Ambigüidade na política de comércio exterior
A falta de uma opção estratégica clara para o comércio exterior, segundo o coordenador de pós-graduação do Instituto de Economia da UFRJ, Edson Peterli, é o principal motivo da baixa competitividade brasileira no comércio internacional. Em sua opinião, o país deveria ter pautado suas decisões de política industrial ou pela obtenção de vantagens absolutas, o que implicaria investir na invenção e em monopólios por patentes, ou pelo exercício de vantagens comparativas, o que significaria apostar na redução dos custos de produção, por exemplo via capacitação de mão-de-obra técnica, e conseqüentemente na redução dos preços.
“O problema é que no Brasil essa escolha ficou a cargo da própria indústria – lamenta o professor – pois o governo não olha o mercado externo como uma variável estratégica de composição da política industrial. Para se ter uma política de comércio exterior bem sucedida é preciso deixar claro se as empresas nacionais vão competir com vantagens absolutas ou comparativas”. Como no Brasil essa sinalização é ambígua, segundo Peterli, as empresas tendem a uma postura defensiva e muitas preferem o conforto do mercado doméstico à arriscada aventura exportadora. No que tange ao relacionamento com o governo, em sua opinião, a maioria se perde em reivindicações pontuais relacionadas a redução de custos em curto prazo. “O incentivo imediato só é bom se o empresário aproveitá-lo para construir diferenciais de longo prazo”- afirma.

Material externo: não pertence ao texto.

(** Flushed files and compacted files hold their tables. *)
Lemma body_file_split vs sentinel tail :
  concat (ref_bodies flags tls 0 (all_edges vs)) ++ pod_encode sentinel ++ tail
  = concat (pod_encode <$> body_list flags tls 0 (all_edges vs) ++ [sentinel]) ++ tail.
Proof. rewrite body_list_bytes, fmap_app, concat_app. cbn [fmap list_fmap concat]. by rewrite app_nil_r, <- app_assoc. Qed.

Lemma flushed_holds_table vs timestamp q :
  holds_table vs (mkCache (ref_header vs timestamp) q (ref_indexes vs))
    (mkSst (ref_indexes vs) (ref_file flags tls vs timestamp) (ref_column flags tls vs <$> seq 0 property_num)).
Proof.
  split; [done|done| |done]. eexists _, _. split; [|apply body_file_split]. by apply constructed_pod_ok.
Qed.

Lemma compacted_holds_table vs timestamp newest :
  holds_table vs (compact_cache vs timestamp newest) (compact_data flags tls property_num vs timestamp).
Proof.
  split; [done|done| |done]. eexists _, _. split; [|apply body_file_split]. by apply constructed_pod_ok.
Qed.

Definition table_ok (vs : Table) : Prop :=
  flushable flags tls property_num vs /\ flush_input_ok vs /\ filled vs /\ zlen vs + 1 <= MAX_INDEX_NUM cfg.

Record InputFile := mkInput { in_table : Table; in_cache : SSTableCache; in_data : SstData; in_0 : bool }.
Definition input_ok (f : InputFile) : Prop := table_ok (in_table f) /\ holds_table (in_table f) (in_cache f) (in_data f).
Definition way_of (f : InputFile) : Way := new_way (in_cache f) (in_data f) (in_0 f).

Context (Hcfg : config_ok cfg) (Hpn : (0 < property_num)%nat).
Context (Hslots : forall p, (p < property_num)%nat ->
  0 < slot_len flags tls p < Z.min (PROPERTY_BUFFER_SIZE cfg) 100000).

Lemma input_reads f :
  input_ok f ->
  exists w, Way_Init cfg debug flags tls (way_of f) = Some w /\ way_yields cfg debug flags tls w (records (in_table f)).
Proof.
  intros [((Hne & Hsz & _) & [Hs Hf] & Hfill & Hix) [H1 H3 (end_ & rest & Hend & Hd) H5]].
  assert ([] ++ in_table f ++ [] = in_table f) as E by (by rewrite app_nil_l, app_nil_r).
  destruct (way_reads cfg debug flags tls property_num Hcfg Hpn Hslots [] (in_table f) [] (zlen (all_edges (in_table f)) + 1)
    end_ rest (u32 (timeStamp (cache_header (in_cache f)))) (in_0 f)) as (w & Ew & Hw); rewrite ?E, ?app_nil_r; try done.
  - eapply Forall_impl; [exact Hf|]. simpl. tauto.
  - lia.
  - exists w. split; [|done]. revert Ew. unfold way_of, new_way.
    rewrite H1, H3, H5, Hd. cbn [Sst.size Sst.index_size ref_header timeStamp].
    unfold file_bytes, stored_bodies. by rewrite E.
Qed.

Lemma start_ways_streams files :
  Forall input_ok files ->
  exists lanes, start_ways cfg debug flags tls (way_of <$> files) = Some lanes /\
    Forall2 (lane_stream cfg debug flags tls) lanes (records ∘ in_table <$> files).
Proof.
  induction 1 as [|f files Hf Hfs (lanes & IH1 & IH2)]; [by exists []|]. cbn [fmap list_fmap start_ways].
  destruct (input_reads f Hf) as (w & -> & Hy). simpl_bind.
  destruct Hf as [(Hfl & _ & Hfill & _) _]. destruct Hfl as (Hne & _).
  destruct (in_table f) as [|[v [|e es]] vs] eqn:Et; [done|by apply Forall_cons in Hfill as [? _]|].
  rewrite records_cons in Hy. cbn [fmap list_fmap app] in Hy. inversion Hy as [|w1 w2 r rs E Hy']; subst.
  rewrite E. simpl_bind. rewrite IH1. simpl_bind. eexists. split; [done|]. constructor; [|done].
  unfold lane_stream. cbn [live edge_cache lane_way]. eexists. split; [|exact Hy'].
  unfold compose. rewrite Et, records_cons. done.
Qed.

Lemma fuel_enough files :
  Forall input_ok files -> (length (concat (records ∘ in_table <$> files)) <= merge_fuel (way_of <$> files))%nat.
Proof.
  induction 1 as [|f files [_ [H1 _ _ _]] Hfs IH]; [done|]. unfold merge_fuel in *. cbn [fmap list_fmap concat sum_list].
  rewrite length_app. change (sum_list (?x :: ?l)) with (x + sum_list l)%nat.
  unfold compose at 1 3. unfold way_of at 1, new_way. cbn [sub_way total_edge_cnt_]. rewrite H1. cbn [Sst.size ref_header].
  unfold CompactionWays.records at 1. rewrite length_fmap, edges_in_length. unfold zlen. unfold id. apply Nat.add_le_mono; [lia|exact IH].
Qed.

Lemma concat_records (ts : list Table) : concat (records <$> ts) = uncurry record_of <$> concat (edges_in <$> ts).
Proof.
  induction ts as [|t ts IH]; [done|]. cbn [fmap list_fmap concat]. rewrite fmap_app. by f_equal.
Qed.

(** The records the merge emits are those of the merged table. *)
Lemma merge_emits fids files lanes :
  Forall input_ok files -> distinct_edges (concat (edges_in ∘ in_table <$> files)) ->
  Forall2 (lane_stream cfg debug flags tls) lanes (records ∘ in_table <$> files) ->
  let F := merged (in_table <$> files) in
  (forall o, merge_loop cfg debug flags tls property_num level min_level_0_fid_ fids fetch_time (merge_fuel (way_of <$> files)) lanes o
    = emit_all cfg debug flags tls property_num level min_level_0_fid_ fids fetch_time o (uncurry record_of <$> F)) /\
  snd <$> find_min 0 lanes None = uncurry record_of <$> head F.
Proof.
  intros Hok Hd Hl F.
  destruct (merge_loop_emits cfg debug flags tls property_num level min_level_0_fid_ fids fetch_time _ lanes _ Hl (fuel_enough _ Hok))
    as (R & Eloop & Ehead & Hperm & Hsort).
  rewrite (list_fmap_compose in_table records), concat_records in Hperm.
  rewrite (list_fmap_compose in_table edges_in) in Hd.
  apply Permutation_map_inv in Hperm as (G & -> & HG). change (map ?f ?l) with (f <$> l) in *.
  assert (G = F) as ->.
  { apply merged_unique; [done|by symmetry|]. apply records_sorted, Hsort. apply Forall_fmap.
    eapply Forall_impl; [exact Hok|]. intros f [(_ & Hin & _) _]. cbn. by apply records_sorted, edges_in_sorted. }
  split; [exact Eloop|]. rewrite <- Ehead. by destruct F.
Qed.

(** ** The whole merge *)
Abbreviation publish_all fids := (publish_all flags tls property_num level min_level_0_fid_ fids fetch_time).
Abbreviation publish fids := (publish flags tls property_num level min_level_0_fid_ fids).

Lemma publish_all_app fids P Q k n s :
  publish_all fids (P ++ Q) k n s = (s1 ← publish_all fids P k n s; publish_all fids Q (k + length P) (newest_all n P) s1).
Proof.
  revert k n s. induction P as [|vs P IH]; intros k n s; cbn [app CompactionOutput.publish_all length].
  { by rewrite Nat.add_0_r. }
  destruct (publish fids vs (fetch_time k) (newest_of n (all_edges vs)) s) as [s1|]; simpl_bind; [|done].
  by rewrite IH, Nat.add_succ_r.
Qed.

Para Edson Peterli, qualquer opção firme por uma dessas duas estratégias é melhor do que oscilar entre as duas. “É possível crescer com vantagens comparativas, como fez o Japão por muito tempo e como faz a China hoje, embora esta já esteja apostando no conforto das vantagens absolutas. Já o Brasil não deixa clara a sua opção. Durante a abertura comercial, muitas empresas multinacionais vieram para cá e o governo passou a priorizar, no âmbito da educação, as escolas técnicas, porque a idéia era formar mão-de-obra adequada a uma estratégia de vantagem comparativa. Mas hoje já se vê um discurso diferente, pautado no incentivo à parceria entre universidade e empresa visando o desenvolvimento tecnológico”.

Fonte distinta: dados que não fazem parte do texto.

(* ===== verification/CompactionPublish.v ===== *)
(** * Compaction: what publication does to the store

    [WriteEnd] never fails on a vertex of the index; it redirects the level
    index of exactly the sources of the file, adds the file to the next level in
    key order and leaves the rest of the store alone. *)

From S2P Require Import Prelude.
From S2P Require Import Types.
From S2P Require Import SkipList.
From S2P Require Import PropertyLayout.
From S2P Require Import Sst.
From S2P Require Import SstBuild.
From S2P Require Import SstBuildFacts.
From S2P Require Import SstBuildTheorems.
From S2P Require Import LevelIndex.
From S2P Require Import LsmRead.
From S2P Require Import SstWriter.
From S2P Require Import CompactionMerge.
From S2P Require Import CompactionOutput.
From S2P Require Import CompactionWays.
From S2P Require Import CompactionTheorems.

(** An entry has a slot for every level. *)
Definition index_wf (x : MulLevelIndex) : Prop := length (levels x) = Z.to_nat LEVEL_INDEX_SIZE.

Definition storage_wf (s : Storage) : Prop := forall v, 0 <= v -> index_wf (entry (vid_to_mullevelIndex_ s) v).

(** The vertices the level index has a block for. *)
Definition has_block (s : Storage) (v : Z) : Prop :=
  0 <= v /\ Z.shiftr v kBlockShift < block_count_ (vid_to_mullevelIndex_ s).

Lemma update_level_Some x level f d :
  0 <= level -> levels x !! Z.to_nat level = Some d ->
  update_level x level f = Some (mkMulLevel (<[Z.to_nat level := f d]> (levels x)) (min_level_0_fid x)).
Proof. intros H0 Hd. unfold update_level, at_level. rewrite (proj2 (Z.ltb_ge _ _)) by lia. by rewrite Hd. Qed.

(** The three stores of a level's entry. *)
Lemma set_levels ls m level fid o n :
  0 <= level < LEVEL_INDEX_SIZE -> index_wf (mkMulLevel ls m) ->
  (findex ← set_fileID (mkMulLevel ls m) level fid; findex ← set_offset findex level o; set_next_offset findex level n)
  = Some (mkMulLevel (<[Z.to_nat level := mkLevel fid o n]> ls) m).
Proof.
  intros Hlevel Hl. unfold index_wf in Hl. cbn [levels] in Hl. destruct (lookup_lt_is_Some_2 ls (Z.to_nat level)) as [d Hd]; [lia|].
  unfold set_fileID. rewrite (update_level_Some _ _ _ d) by (done || lia). simpl_bind. cbn [levels min_level_0_fid].
  unfold set_offset. erewrite update_level_Some; [|lia|cbn; apply list_lookup_insert_eq; lia]. simpl_bind. cbn [levels min_level_0_fid].
  unfold set_next_offset. erewrite update_level_Some; [|lia|cbn; apply list_lookup_insert_eq; rewrite length_insert; lia].
  cbn. by rewrite !list_insert_insert_eq.
Qed.

Section Publish.
Context (level min_level_0_fid_ : Z) (fids : list Z).
Context (Hlevel : 0 <= level < LEVEL_INDEX_SIZE).

(** The new entry of a source of the output file. *)
Definition relocated (fid offset next_offset : Z) (x : MulLevelIndex) : MulLevelIndex :=
  let ls := match levels x !! Z.to_nat (level - 1) with
            | Some d => if (0 <? level) && bool_decide (lv_fileID d ∈ fids)
                        then <[Z.to_nat (level - 1) := mkLevel INVALID_File_ID (lv_offset d) (lv_next_offset d)]> (levels x)
                        else levels x
            | None => levels x
            end in
  mkMulLevel (<[Z.to_nat level := mkLevel fid offset next_offset]> ls)
    (if level =? 0 then u32 (min_level_0_fid_ + 1) else min_level_0_fid x).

Para Peterli, este é um caminho válido, apesar de certas resistências no meio acadêmico. “Embora nas universidades exista uma corrente que acha que a produção científica não pode se voltar para o mercado, isto já acontece em vários países com sucesso. O pensamento científico tem que gerar desenvolvimento para o país. A Petrobras é um exemplo do sucesso dessas parcerias onde se produz tecnologia de ponta”. Por outro lado, o professor adverte que a construção de uma cultura de inovação exige investimento e comprometimento estratégico. E, sobretudo, exige tempo: “Não é possível migrar de uma hora para outra da posição de vantagem comparativa para a de vantagem absoluta calcada no desenvolvimento tecnológico. O desafio do Brasil hoje é manter a posição atual e acrescentar a ótica da inovação, para ganharmos consistentemente no longo prazo”- afirma o professor.

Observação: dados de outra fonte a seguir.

(* ===== verification/CompactionClaims.v ===== *)
(** * Compaction: the claims, on a sample

    A level 0 of two overlapping files over a level-1 file they overlap. *)

From S2P Require Import Prelude.
From S2P Require Import Types.
From S2P Require Import DeltaFile.
From S2P Require Import DeltaStore.
From S2P Require Import SkipList.
From S2P Require Import SkipListFacts.
From S2P Require Import MemTable.
From S2P Require Import PropertyLayout.
From S2P Require Import Sst.
From S2P Require Import SstBuild.
From S2P Require Import SstBuildFacts.
From S2P Require Import SstBuildTheorems.
From S2P Require Import MemTableFlush.
From S2P Require Import DeltaMerge.
From S2P Require Import LevelIndex.
From S2P Require Import LsmRead.
From S2P Require Import LsmHistory.
From S2P Require Import SstWriter.
From S2P Require Import CompactionMerge.
From S2P Require Import CompactionOutput.
From S2P Require Import CompactionWays.
From S2P Require Import CompactionTheorems.
From S2P Require Import CompactionPublish.
From S2P Require Import CompactionReads.

(** C13: A merge returns, and leaves in the store the files of the merged table:
    its edges are exactly those of the inputs, every file is a table in order
    and its index, header and columns are those of its image; the level index
    points every source to its file and no other entry changes. *)
Theorem compaction_publishes_merge cfg debug flags tls property_num level min_fid fetch_time files s next P lst :
  merge_ready cfg flags tls property_num level fetch_time files s next ->
  outputs cfg files = P ++ [lst] -> zlen (all_edges lst) mod (BODY_BUFFER_SIZE cfg - 1) <> 0 ->
  edges_in (concat (outputs cfg files)) ≡ₚ concat (edges_in ∘ in_table <$> files) /\
  flush_input_ok (concat (outputs cfg files)) /\
  exists s', ProcessMultiWaysCompaction cfg debug flags tls property_num level min_fid fetch_time (way_of <$> files) s = Some s' /\
    published level min_fid (input_0_fids (way_of <$> files)) flags tls property_num fetch_time (outputs cfg files) 0 0 s s' next.
Proof.
  intros Hr Ho Hfull. split_and!.
  - rewrite (outputs_edges cfg flags tls property_num) by apply Hr. by rewrite merged_perm, (list_fmap_compose in_table edges_in).
  - apply (outputs_table cfg flags tls property_num); apply Hr.
  - destruct (merge_result cfg debug flags tls property_num level min_fid fetch_time files s next P lst Hr Ho) as (s' & E & Hp).
    rewrite (proj2 (Z.eqb_neq _ _) Hfull), <- Ho in Hp. by exists s'.
Qed.

(** With the constants of the build, a merge whose only output has exactly
    262143 edges publishes nothing: the body buffer has just been written out,
    [IsClear] takes the empty buffer for an unused writer, and [WriteEnd] is
    skipped. The inputs are retired all the same. *)
Theorem full_buffer_output_lost debug flags tls property_num level min_fid fetch_time files s next lst :
  merge_ready default_config flags tls property_num level fetch_time files s next ->
  outputs default_config files = [lst] -> zlen (all_edges lst) = 262143 ->
  ProcessMultiWaysCompaction default_config debug flags tls property_num level min_fid fetch_time (way_of <$> files) s = Some s.
Proof.
  intros Hr Ho Hn. destruct Hr as [H1 H2 H3 H4 H5 H6 H7 H8 H9 H10 H11 H12].
  rewrite (merge_publishes default_config debug flags tls property_num level min_fid fetch_time H1 H2 H3 files s [] lst s) by done.
  by rewrite Hn.
Qed.

(** ** The sample *)
Definition sample_input (fid : Z) (vs : Table) (in0 : bool) : InputFile :=
  let fl := mkFlags 1 8 in let tls := scoped_enter (Some history_lengths) in
  mkInput vs (mkCache (ref_header vs fid) 0 (ref_indexes vs))
    (mkSst (ref_indexes vs) (SstBuildTheorems.ref_file fl tls vs fid) (ref_column fl tls vs <$> seq 0 1)) in0.

Definition level1_vs : Table := [(1, [mkEdge 5 1 false [byte_of 70] true 1; mkEdge 7 0 false [byte_of 71] true 1]); (6, [mkEdge 2 0 false [byte_of 72] true 1])].
Definition older_vs : Table := [(1, [mkEdge 7 2 false [byte_of 65] true 1]); (4, [mkEdge 3 3 false [byte_of 67] true 1])].
Definition newer_vs : Table := [(1, [mkEdge 5 5 true [] true 1; mkEdge 9 4 false [byte_of 68] true 1])].

Definition sample_inputs0 : list InputFile := [sample_input 11 newer_vs true; sample_input 10 older_vs true].
Definition sample_inputs1 : list InputFile := [sample_input 3 level1_vs false].
Definition sample_files : list InputFile := sample_inputs0 ++ sample_inputs1.

Definition sample_storage : option Storage :=
  a ← lazy_set (ResetStorage 100) 1 (mkMulLevel (<[0%nat := mkLevel 3 0 32]> (levels empty_index)) 0);
  a ← lazy_set a 6 (mkMulLevel (<[0%nat := mkLevel 3 32 48]> (levels empty_index)) 0);
  Some (mkStorage [in_cache <$> sample_inputs0; in_cache <$> sample_inputs1; []] a ∅
    (list_to_map ((fun f => (timeStamp (cache_header (in_cache f)), in_data f)) <$> sample_files))).
Definition sample_store : Storage := default (mkStorage [] (ResetStorage 0) ∅ ∅) sample_storage.
Definition sample_ids (j : nat) : Z := 12 + Z.of_nat j.
Definition sample_columns : LsmColumns := mkColumns kEdge 3 history_lengths [] kProcessCrashSafe ∅ (mkFlags 1 8).

Lemma sample_entry v : 0 <= v -> entry (vid_to_mullevelIndex_ sample_store) v =
  if decide (v = 6) then mkMulLevel (<[0%nat := mkLevel 3 32 48]> (levels empty_index)) 0
  else if decide (v = 1) then mkMulLevel (<[0%nat := mkLevel 3 0 32]> (levels empty_index)) 0 else empty_index.
Proof.
  intros Hv. unfold sample_store, sample_storage.
  destruct (lazy_set_spec (ResetStorage 100) 1 (mkMulLevel (<[0%nat := mkLevel 3 0 32]> (levels empty_index)) 0))
    as (a1 & -> & H1 & C1 & _); [done|done|]. simpl_bind.
  destruct (lazy_set_spec a1 6 (mkMulLevel (<[0%nat := mkLevel 3 32 48]> (levels empty_index)) 0))
    as (a2 & -> & H2 & _); [done|by rewrite C1|]. cbn [default vid_to_mullevelIndex_ mbind option_bind].
  rewrite H2, H1 by done. repeat case_decide; try done. 
Qed.

Lemma sample_table_ok vs fid in0 :
  flush_input_ok vs -> filled vs -> vs <> [] -> 0 <= zlen (all_edges vs) < 1000 -> zlen vs < 1000 ->
  input_ok default_config (mkFlags 1 8) (scoped_enter (Some history_lengths)) 1 (sample_input fid vs in0).
Proof.
  intros Hin Hfl Hne Hn Hv. split; [|apply flushed_holds_table]. change (in_table _) with vs. split_and!; [|done|done|].
  - split_and!; [done| |lia]. split; [change EDGEBODY_SIZE with 16; lia|].
    intros [|q] Hq; [|lia]. change (slot_len _ _ 0) with 2. lia.
  - change (MAX_INDEX_NUM default_config) with 4194302. lia.
Qed.

Lemma sample_inputs_ok : Forall (input_ok default_config (mkFlags 1 8) (scoped_enter (Some history_lengths)) 1) sample_files.
Proof.
  repeat (constructor; [apply sample_table_ok; [|repeat constructor; done|done|by vm_compute|by vm_compute];
    split; [repeat constructor|repeat (constructor; [split_and!; try done; [eval_prop|repeat constructor]|]); constructor]|]).
  constructor.
Qed.

Lemma sample_ready : merge_ready default_config (mkFlags 1 8) (scoped_enter (Some history_lengths)) 1 0 sample_ids sample_files sample_store [in_cache (sample_input 3 level1_vs false)].
Proof.
  split.
  - apply default_config_ok.
  - lia.
  - intros [|q] Hq; [|lia]. by vm_compute.
  - done.
  - unfold sample_ids. lia.
  - done.
  - apply sample_inputs_ok.
  - eval_prop.
  - by vm_compute.
  - intros v Hv. rewrite sample_entry by done. by repeat case_decide.
  - assert (Forall (fun f => Forall (has_block sample_store) (in_table f).*1) sample_files) as Hb
      by (repeat constructor; by vm_compute).
    intros f v Hf Hv. rewrite Forall_forall in Hb. specialize (Hb f Hf). rewrite Forall_forall in Hb. by apply Hb.
  - done.
Qed.

Definition sample_out : Table :=
  [(1, [mkEdge 5 5 true [] true 1; mkEdge 5 1 false [byte_of 70] true 1; mkEdge 7 2 false [byte_of 65] true 1;
        mkEdge 7 0 false [byte_of 71] true 1; mkEdge 9 4 false [byte_of 68] true 1]);
   (4, [mkEdge 3 3 false [byte_of 67] true 1]); (6, [mkEdge 2 0 false [byte_of 72] true 1])].

Lemma compaction_publishes_merge_witness :
  exists s', ProcessMultiWaysCompaction default_config true (mkFlags 1 8) (scoped_enter (Some history_lengths)) 1 0 11 sample_ids
    (way_of <$> sample_files) sample_store = Some s' /\
  sst_data s' !! 12 = Some (compact_data (mkFlags 1 8) (scoped_enter (Some history_lengths)) 1 sample_out 12).
Proof.
  destruct (compaction_publishes_merge default_config true (mkFlags 1 8) (scoped_enter (Some history_lengths)) 1 0 11 sample_ids
    sample_files sample_store [in_cache (sample_input 3 level1_vs false)] [] sample_out) as (_ & _ & s' & E & [_ _ _ Hd _ _]);
    [apply sample_ready|vm_compute; reflexivity|vm_compute; congruence|].
  exists s'. split; [exact E|]. by apply (Hd 0%nat).
Defined.

Lemma sample_readable : Forall (input_readable sample_columns default_config 0 (sst_data sample_store)) sample_files.
Proof.
  assert (Forall (fun f => EDGEBODY_SIZE * zlen (all_edges (in_table f)) < 2 ^ 31 /\
    Forall (fun v : Z * list Edge => Forall (fun x => storable 2 (field 0 x)) v.2) (in_table f)) sample_files) as Hst by eval_prop.
  assert (Forall (fun f => sst_data sample_store !! timeStamp (cache_header (in_cache f)) = Some (in_data f)) sample_files) as Hd
    by (repeat constructor; vm_compute; reflexivity).
  pose proof sample_inputs_ok as Hok. rewrite Forall_forall in *. intros f Hf. destruct (Hst f Hf) as [Hsz Hs].
  split_and!; [by apply Hok|done|by apply Hd|]. intros v x Hv Hx. rewrite Forall_forall in Hs. specialize (Hs v Hv).
  rewrite Forall_forall in Hs. by apply Hs.
Qed.

Lemma sample_files_known l d :
  at_level (entry (vid_to_mullevelIndex_ sample_store) 1) l = Some d -> lv_fileID d <> INVALID_File_ID ->
  is_Some (sst_data sample_store !! lv_fileID d).
Proof.
  rewrite sample_entry, decide_False, decide_True by done. unfold at_level. destruct (Z.ltb_spec l 0); [done|].
  cbn [levels]. destruct (Z.to_nat l) as [|[|[|[|k]]]]; cbn; intros [= <-]; intros Hne; done.
Qed.

Lemma compaction_preserves_reads_witness :
  let H : StdHash := fun z => z in
  exists s', ProcessMultiWaysCompaction default_config true (mkFlags 1 8) (scoped_enter (Some history_lengths)) 1 0 11 sample_ids
    (way_of <$> sample_files) sample_store = Some s' /\
  GetEdge true (with_data sample_columns (sst_data s')) None
    (mkSnap [] [] (entry (vid_to_mullevelIndex_ s') 1)) 1 7 0 true 1 = Some (kOk, Some [byte_of 65]).
Proof.
  intros H.
  destruct (compaction_preserves_reads true sample_columns default_config 0 11 sample_ids sample_inputs0 sample_inputs1 sample_store
    [in_cache (sample_input 3 level1_vs false)] [] sample_out [] (in_cache <$> sample_inputs0) [] 1 7 true 1) as (s' & E & Hread).
  - eval_prop.
  - eval_prop.
  - eval_prop.
  - apply sample_ready.
  - split; [by vm_compute|]. intros [|q] Hq; [by vm_compute|]. change (length _) with 1%nat in Hq. lia.
  - by vm_compute.
  - vm_compute. reflexivity.
  - vm_compute. congruence.
  - intros [|j] Hj; [by vm_compute|]. vm_compute in Hj. lia.
  - repeat constructor; eval_prop.
  - apply sample_readable.
  - apply l0_input; [eval_prop|]. apply l0_input; [eval_prop|]. constructor.
  - constructor.
  - intros _. left. eexists (sample_input 3 level1_vs false), 0%nat, _, _, _. split_and!; vm_compute; try reflexivity. congruence.
  - apply sample_files_known.
  - exists s'. split; [exact E|]. etrans; [exact Hread|]. vm_compute. reflexivity.
Defined.

(** The same with a buffer of three bodies, evaluated: the two edges of the only
    input reach no file. *)
Example two_edges_lost :
  let cfg := mkConfig 3 100 1000 100 in
  let f := sample_input 11 newer_vs true in
  sst_data <$> ProcessMultiWaysCompaction cfg true (mkFlags 1 8) (scoped_enter (Some history_lengths)) 1 0 11 sample_ids [way_of f] sample_store
  = Some (sst_data sample_store) /\
  fileMetaCache_ <$> ProcessMultiWaysCompaction cfg true (mkFlags 1 8) (scoped_enter (Some history_lengths)) 1 0 11 sample_ids [way_of f] sample_store
  = Some (fileMetaCache_ sample_store).
Proof. split; vm_compute; reflexivity. Qed.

Um modelo que tem atraído o interesse dos economistas é o dos clusters industriais ou Arranjos Produtivos Locais (APL), aos quais o governo brasileiro tem dedicado alguma atenção. Na opinião de Edson Peterli, porém, poucos deles contemplam mecanismos voltados para o mercado externo, como, por exemplo, a configuração de marcas de produtos ou certificações com reconhecimento internacional. De qualquer forma, segundo ele é muito importante a idéia de criar estratégias para pequenas e médias empresas, contemplando suas necessidades e ampliando seu potencial de crescimento. “Ninguém nasce grande. As estratégias, do ponto de vista de governo, não podem ser pensadas de forma igual para empresas de portes diferentes”.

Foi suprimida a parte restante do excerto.